BEGIN
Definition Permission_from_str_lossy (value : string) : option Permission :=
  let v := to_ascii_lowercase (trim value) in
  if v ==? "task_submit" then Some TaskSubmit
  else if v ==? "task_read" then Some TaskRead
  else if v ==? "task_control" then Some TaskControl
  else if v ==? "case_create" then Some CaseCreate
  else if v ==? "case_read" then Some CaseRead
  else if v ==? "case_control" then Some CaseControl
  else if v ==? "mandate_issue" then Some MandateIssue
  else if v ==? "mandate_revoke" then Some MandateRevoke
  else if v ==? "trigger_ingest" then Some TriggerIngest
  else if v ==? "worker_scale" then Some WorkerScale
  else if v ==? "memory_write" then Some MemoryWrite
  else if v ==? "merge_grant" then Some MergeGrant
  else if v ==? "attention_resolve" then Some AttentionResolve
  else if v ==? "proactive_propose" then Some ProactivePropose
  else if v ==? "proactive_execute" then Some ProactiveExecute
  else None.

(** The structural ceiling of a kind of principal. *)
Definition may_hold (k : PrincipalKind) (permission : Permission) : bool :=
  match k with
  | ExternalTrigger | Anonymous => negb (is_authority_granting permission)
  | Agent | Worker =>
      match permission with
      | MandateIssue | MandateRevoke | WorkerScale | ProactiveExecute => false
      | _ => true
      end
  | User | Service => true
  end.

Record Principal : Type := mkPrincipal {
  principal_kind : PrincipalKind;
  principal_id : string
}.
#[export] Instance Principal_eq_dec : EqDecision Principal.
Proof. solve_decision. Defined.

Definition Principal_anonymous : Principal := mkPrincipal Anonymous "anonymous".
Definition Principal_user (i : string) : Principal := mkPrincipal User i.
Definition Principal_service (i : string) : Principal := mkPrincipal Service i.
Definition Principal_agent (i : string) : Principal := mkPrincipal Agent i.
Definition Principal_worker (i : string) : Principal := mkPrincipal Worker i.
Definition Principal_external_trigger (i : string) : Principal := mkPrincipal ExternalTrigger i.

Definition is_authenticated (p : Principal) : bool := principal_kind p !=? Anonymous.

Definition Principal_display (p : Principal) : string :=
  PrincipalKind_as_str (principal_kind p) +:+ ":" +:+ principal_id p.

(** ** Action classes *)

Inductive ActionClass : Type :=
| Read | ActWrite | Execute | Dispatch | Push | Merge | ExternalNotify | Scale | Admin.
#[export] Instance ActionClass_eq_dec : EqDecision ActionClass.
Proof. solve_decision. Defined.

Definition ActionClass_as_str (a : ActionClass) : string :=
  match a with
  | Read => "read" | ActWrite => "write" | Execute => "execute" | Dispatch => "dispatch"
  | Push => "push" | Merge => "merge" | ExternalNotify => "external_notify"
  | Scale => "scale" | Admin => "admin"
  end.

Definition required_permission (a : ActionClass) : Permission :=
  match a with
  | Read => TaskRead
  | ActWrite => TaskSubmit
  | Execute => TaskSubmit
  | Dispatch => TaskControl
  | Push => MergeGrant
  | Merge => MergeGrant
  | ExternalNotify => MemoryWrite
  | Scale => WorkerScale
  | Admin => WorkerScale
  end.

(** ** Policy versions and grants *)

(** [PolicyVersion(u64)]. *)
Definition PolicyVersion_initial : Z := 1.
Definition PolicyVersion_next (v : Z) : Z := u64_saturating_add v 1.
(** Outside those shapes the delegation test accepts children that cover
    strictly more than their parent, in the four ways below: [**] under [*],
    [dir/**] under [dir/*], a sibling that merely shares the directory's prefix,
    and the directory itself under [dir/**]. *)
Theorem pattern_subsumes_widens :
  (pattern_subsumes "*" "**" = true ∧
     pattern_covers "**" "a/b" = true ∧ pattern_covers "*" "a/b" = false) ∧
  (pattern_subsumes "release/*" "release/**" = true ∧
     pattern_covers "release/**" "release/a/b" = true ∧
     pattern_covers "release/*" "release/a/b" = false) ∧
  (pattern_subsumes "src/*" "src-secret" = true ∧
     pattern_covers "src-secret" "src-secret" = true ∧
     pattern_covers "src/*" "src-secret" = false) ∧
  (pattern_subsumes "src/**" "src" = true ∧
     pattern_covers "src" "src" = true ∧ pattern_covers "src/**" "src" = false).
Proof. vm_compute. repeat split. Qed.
END
BEGIN
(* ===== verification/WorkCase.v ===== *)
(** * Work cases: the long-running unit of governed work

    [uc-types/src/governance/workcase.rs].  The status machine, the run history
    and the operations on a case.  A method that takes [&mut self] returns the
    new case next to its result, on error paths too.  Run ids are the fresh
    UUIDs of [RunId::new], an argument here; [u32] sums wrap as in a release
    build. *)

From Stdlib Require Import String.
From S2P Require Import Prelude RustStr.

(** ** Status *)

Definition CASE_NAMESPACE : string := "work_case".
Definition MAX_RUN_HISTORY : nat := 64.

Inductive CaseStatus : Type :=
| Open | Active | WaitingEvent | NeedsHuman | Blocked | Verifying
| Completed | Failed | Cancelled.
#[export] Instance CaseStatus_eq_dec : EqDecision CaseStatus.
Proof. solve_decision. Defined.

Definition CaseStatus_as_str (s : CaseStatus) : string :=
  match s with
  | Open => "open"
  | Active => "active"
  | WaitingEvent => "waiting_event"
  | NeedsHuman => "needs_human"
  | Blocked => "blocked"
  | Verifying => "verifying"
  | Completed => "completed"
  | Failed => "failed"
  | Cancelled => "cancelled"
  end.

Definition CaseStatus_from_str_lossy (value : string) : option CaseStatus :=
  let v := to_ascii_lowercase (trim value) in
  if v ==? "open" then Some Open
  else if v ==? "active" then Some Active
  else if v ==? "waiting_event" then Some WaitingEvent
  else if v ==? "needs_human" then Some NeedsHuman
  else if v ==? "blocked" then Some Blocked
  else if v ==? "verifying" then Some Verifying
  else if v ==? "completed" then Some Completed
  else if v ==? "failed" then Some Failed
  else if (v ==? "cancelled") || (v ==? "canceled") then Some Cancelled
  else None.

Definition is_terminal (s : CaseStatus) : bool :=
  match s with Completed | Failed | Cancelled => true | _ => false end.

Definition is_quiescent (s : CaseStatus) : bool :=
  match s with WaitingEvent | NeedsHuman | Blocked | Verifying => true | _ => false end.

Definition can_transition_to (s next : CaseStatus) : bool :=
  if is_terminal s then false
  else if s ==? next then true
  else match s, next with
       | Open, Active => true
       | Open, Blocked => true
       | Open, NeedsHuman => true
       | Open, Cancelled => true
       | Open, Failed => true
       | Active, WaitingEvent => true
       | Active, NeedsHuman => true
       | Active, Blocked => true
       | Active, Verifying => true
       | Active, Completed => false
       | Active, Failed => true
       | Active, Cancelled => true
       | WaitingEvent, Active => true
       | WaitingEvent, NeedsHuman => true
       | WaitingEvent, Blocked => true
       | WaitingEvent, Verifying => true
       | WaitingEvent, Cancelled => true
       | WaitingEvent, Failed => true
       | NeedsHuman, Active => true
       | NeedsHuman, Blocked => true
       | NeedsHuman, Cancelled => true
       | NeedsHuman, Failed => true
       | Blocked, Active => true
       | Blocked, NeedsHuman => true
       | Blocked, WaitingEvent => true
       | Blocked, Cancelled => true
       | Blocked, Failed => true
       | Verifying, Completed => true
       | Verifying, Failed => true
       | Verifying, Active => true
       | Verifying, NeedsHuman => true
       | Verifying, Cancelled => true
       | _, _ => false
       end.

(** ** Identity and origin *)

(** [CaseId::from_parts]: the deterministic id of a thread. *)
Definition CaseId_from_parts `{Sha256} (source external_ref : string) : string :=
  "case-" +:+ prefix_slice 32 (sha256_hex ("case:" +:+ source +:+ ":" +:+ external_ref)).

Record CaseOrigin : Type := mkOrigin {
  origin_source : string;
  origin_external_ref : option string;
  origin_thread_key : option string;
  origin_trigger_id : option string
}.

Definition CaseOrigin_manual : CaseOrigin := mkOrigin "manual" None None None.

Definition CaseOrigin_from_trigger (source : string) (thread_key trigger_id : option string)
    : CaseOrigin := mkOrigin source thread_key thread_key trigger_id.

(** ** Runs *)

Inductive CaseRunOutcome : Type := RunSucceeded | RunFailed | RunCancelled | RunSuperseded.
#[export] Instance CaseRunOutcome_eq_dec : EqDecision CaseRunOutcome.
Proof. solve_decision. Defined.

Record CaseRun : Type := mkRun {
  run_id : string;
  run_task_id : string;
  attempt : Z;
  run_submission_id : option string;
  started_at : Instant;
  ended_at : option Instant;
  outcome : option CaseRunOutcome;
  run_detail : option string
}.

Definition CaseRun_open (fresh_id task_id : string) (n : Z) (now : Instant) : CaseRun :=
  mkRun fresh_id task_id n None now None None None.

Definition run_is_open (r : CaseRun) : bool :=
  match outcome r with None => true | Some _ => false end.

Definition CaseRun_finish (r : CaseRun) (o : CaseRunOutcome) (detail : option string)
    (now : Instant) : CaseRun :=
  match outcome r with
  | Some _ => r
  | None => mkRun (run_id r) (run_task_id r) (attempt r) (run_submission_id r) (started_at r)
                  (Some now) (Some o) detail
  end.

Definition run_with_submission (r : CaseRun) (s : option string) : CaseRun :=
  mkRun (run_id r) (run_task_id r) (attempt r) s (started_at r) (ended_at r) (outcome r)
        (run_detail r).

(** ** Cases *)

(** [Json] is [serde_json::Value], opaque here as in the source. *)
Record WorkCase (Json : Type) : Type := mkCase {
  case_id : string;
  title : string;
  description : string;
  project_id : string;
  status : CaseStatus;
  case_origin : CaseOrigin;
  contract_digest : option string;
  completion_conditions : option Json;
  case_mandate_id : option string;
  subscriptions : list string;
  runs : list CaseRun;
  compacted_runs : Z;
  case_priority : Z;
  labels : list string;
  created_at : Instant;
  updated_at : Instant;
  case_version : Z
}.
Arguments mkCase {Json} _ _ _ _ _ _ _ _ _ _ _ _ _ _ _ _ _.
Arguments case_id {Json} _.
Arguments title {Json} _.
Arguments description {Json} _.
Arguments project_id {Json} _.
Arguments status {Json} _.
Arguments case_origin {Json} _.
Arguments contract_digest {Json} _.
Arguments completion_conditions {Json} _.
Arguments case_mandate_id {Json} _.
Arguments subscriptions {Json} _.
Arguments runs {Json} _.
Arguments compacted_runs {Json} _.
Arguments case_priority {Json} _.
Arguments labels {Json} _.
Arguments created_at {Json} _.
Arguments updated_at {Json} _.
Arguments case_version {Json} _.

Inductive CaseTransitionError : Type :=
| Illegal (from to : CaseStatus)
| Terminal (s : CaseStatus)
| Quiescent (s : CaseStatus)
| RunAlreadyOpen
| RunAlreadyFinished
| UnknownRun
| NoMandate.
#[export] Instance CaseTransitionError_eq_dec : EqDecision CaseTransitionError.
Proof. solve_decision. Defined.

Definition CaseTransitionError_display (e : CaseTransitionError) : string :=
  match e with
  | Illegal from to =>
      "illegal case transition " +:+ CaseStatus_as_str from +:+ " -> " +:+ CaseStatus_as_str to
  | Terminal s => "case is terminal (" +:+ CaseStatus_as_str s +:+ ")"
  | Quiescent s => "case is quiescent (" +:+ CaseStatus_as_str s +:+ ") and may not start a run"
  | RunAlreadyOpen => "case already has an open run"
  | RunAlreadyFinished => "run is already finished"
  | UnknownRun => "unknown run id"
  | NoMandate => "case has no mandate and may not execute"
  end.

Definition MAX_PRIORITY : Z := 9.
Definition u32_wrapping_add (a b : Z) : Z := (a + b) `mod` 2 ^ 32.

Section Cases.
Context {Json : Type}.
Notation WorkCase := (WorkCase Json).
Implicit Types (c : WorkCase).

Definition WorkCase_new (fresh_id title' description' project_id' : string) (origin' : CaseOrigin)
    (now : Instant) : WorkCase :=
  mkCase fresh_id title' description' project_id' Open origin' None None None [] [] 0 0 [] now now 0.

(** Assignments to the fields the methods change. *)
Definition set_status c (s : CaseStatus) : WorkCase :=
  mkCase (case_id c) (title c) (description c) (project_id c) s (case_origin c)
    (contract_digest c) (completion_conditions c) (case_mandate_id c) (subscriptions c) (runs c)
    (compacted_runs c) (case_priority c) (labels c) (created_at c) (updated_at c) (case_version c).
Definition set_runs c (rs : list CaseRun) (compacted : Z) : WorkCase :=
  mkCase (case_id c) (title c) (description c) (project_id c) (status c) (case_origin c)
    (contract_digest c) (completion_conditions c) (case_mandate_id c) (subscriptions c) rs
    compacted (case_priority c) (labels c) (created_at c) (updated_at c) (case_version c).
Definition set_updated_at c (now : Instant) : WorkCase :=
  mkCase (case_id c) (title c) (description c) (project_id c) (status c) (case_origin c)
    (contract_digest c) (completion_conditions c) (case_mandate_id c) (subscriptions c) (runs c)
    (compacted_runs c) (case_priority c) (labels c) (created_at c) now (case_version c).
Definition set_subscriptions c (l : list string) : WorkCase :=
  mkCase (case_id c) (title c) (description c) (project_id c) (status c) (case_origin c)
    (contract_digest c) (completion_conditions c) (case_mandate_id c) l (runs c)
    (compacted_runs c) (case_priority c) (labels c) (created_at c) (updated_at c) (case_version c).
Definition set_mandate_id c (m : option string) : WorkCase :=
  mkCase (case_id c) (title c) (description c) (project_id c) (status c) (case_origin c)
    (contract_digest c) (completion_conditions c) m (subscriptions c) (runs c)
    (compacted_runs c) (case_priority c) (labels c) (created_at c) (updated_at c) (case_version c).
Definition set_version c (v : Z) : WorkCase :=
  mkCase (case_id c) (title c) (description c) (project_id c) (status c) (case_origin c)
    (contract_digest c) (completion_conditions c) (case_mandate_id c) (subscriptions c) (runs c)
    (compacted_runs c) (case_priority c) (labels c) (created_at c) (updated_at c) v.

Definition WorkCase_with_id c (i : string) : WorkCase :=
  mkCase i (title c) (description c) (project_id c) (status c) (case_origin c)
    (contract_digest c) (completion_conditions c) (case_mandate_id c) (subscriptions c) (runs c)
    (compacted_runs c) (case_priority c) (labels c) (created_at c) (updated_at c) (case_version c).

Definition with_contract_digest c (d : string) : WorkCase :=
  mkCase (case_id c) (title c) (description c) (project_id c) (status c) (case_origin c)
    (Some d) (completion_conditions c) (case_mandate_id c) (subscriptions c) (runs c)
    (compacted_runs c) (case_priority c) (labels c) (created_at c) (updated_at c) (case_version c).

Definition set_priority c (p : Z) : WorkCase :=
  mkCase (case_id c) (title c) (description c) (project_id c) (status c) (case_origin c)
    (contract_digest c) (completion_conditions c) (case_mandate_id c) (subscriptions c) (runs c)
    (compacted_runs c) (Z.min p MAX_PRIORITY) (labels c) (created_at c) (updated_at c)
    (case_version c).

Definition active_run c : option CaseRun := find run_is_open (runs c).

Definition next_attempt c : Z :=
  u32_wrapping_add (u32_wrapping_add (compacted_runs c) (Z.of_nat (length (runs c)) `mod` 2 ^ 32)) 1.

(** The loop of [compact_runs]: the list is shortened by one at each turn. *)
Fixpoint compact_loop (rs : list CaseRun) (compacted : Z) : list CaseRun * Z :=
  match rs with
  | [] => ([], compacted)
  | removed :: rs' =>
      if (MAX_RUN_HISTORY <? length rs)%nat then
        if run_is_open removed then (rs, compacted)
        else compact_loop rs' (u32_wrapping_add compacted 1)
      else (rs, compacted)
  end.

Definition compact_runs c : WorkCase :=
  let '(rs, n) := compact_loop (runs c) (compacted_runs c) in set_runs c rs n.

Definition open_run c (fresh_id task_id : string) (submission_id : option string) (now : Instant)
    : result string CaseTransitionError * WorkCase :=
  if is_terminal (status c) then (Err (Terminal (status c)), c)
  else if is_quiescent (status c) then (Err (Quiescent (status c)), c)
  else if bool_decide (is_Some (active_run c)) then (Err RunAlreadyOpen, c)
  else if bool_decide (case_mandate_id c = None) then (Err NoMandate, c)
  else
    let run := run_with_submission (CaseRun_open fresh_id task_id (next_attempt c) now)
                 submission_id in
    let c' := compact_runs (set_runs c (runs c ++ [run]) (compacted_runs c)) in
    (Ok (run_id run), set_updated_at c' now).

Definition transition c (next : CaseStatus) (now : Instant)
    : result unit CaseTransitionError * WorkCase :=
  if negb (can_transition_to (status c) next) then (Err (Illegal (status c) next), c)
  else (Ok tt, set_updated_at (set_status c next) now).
END
What the task asks: Beginning with the line holding "Definition CaseRun_open (fresh_id" and ending with the line holding "Definition run_with_submission (r", write out the stretch of material above exactly; add no further lines.

Task result:
Definition CaseRun_open (fresh_id task_id : string) (n : Z) (now : Instant) : CaseRun :=
  mkRun fresh_id task_id n None now None None None.

Definition run_is_open (r : CaseRun) : bool :=
  match outcome r with None => true | Some _ => false end.

Definition CaseRun_finish (r : CaseRun) (o : CaseRunOutcome) (detail : option string)
    (now : Instant) : CaseRun :=
  match outcome r with
  | Some _ => r
  | None => mkRun (run_id r) (run_task_id r) (attempt r) (run_submission_id r) (started_at r)
                  (Some now) (Some o) detail
  end.

Definition run_with_submission (r : CaseRun) (s : option string) : CaseRun :=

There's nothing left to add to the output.